Say how many of the lines below hold "configured", writing the number and nothing more.

Collected data entries:
▼▼▼

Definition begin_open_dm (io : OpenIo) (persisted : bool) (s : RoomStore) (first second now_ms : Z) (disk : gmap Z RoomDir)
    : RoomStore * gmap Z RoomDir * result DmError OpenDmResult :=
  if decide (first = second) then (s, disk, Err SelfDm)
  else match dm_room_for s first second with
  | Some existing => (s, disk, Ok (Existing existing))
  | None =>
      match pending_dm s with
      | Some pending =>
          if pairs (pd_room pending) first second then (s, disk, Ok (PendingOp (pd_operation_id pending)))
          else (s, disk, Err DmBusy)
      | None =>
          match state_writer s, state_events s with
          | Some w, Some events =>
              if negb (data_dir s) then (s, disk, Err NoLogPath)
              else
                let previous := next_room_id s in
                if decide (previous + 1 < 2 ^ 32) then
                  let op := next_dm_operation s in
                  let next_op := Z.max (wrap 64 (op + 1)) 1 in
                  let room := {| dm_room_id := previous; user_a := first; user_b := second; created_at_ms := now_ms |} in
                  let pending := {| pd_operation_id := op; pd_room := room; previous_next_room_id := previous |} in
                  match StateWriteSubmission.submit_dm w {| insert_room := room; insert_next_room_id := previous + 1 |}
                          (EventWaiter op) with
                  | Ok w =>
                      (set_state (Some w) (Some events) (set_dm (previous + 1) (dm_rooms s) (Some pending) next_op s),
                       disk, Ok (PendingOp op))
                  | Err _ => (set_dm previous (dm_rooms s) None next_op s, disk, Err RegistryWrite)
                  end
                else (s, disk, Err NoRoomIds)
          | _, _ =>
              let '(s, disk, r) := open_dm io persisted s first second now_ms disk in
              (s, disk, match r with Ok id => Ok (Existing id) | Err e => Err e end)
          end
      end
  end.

▲▲▲
▼▼▼

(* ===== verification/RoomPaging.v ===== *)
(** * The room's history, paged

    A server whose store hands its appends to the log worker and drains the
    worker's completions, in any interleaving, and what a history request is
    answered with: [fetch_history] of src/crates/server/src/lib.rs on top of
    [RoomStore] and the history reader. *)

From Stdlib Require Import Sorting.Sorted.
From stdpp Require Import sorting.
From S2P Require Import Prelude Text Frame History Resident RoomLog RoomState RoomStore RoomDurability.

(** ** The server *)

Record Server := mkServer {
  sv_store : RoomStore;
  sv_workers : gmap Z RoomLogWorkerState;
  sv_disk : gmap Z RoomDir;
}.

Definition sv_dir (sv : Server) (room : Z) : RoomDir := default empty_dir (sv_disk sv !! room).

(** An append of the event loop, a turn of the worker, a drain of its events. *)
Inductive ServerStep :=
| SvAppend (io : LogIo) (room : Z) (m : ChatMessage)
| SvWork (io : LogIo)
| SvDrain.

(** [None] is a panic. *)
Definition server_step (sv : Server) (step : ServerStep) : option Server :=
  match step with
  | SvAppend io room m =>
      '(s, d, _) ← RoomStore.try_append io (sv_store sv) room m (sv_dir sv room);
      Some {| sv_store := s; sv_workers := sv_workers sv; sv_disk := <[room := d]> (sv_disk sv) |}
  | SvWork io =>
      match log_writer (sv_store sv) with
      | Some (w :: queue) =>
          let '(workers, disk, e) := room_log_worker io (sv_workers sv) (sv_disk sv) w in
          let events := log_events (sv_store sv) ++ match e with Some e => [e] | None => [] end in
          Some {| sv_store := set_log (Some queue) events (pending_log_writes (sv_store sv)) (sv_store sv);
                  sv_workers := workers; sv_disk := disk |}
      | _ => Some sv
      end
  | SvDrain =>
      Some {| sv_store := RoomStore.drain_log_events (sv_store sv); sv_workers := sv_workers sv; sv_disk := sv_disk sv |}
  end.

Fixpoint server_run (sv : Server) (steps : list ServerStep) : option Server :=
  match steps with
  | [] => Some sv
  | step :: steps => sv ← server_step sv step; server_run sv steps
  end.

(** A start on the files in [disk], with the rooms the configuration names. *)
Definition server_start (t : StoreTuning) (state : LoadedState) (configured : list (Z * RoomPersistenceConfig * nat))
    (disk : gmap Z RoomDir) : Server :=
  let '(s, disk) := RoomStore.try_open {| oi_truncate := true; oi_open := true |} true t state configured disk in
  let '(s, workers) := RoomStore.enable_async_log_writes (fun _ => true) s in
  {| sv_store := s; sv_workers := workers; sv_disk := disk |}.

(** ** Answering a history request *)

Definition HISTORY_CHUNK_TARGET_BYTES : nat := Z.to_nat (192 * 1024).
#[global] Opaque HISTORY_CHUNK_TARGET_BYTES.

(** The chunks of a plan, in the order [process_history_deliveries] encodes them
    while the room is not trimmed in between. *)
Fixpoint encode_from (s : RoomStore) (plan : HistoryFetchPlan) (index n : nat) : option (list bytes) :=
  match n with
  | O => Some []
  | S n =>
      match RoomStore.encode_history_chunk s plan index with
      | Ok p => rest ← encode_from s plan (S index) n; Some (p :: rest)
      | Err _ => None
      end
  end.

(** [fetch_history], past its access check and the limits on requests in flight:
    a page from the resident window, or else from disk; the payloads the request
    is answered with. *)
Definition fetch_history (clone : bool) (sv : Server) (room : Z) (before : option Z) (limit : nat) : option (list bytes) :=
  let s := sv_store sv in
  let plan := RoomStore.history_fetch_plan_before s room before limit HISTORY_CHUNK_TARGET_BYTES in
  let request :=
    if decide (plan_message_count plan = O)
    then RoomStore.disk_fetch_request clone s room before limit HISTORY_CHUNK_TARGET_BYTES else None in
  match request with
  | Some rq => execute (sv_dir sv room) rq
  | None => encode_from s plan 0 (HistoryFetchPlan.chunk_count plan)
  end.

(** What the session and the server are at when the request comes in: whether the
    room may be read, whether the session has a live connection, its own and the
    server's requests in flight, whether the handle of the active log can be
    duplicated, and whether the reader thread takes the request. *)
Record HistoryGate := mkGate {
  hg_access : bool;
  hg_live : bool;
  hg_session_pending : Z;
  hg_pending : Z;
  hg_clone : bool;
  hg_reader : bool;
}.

▲▲▲

* _Response to this task_: 2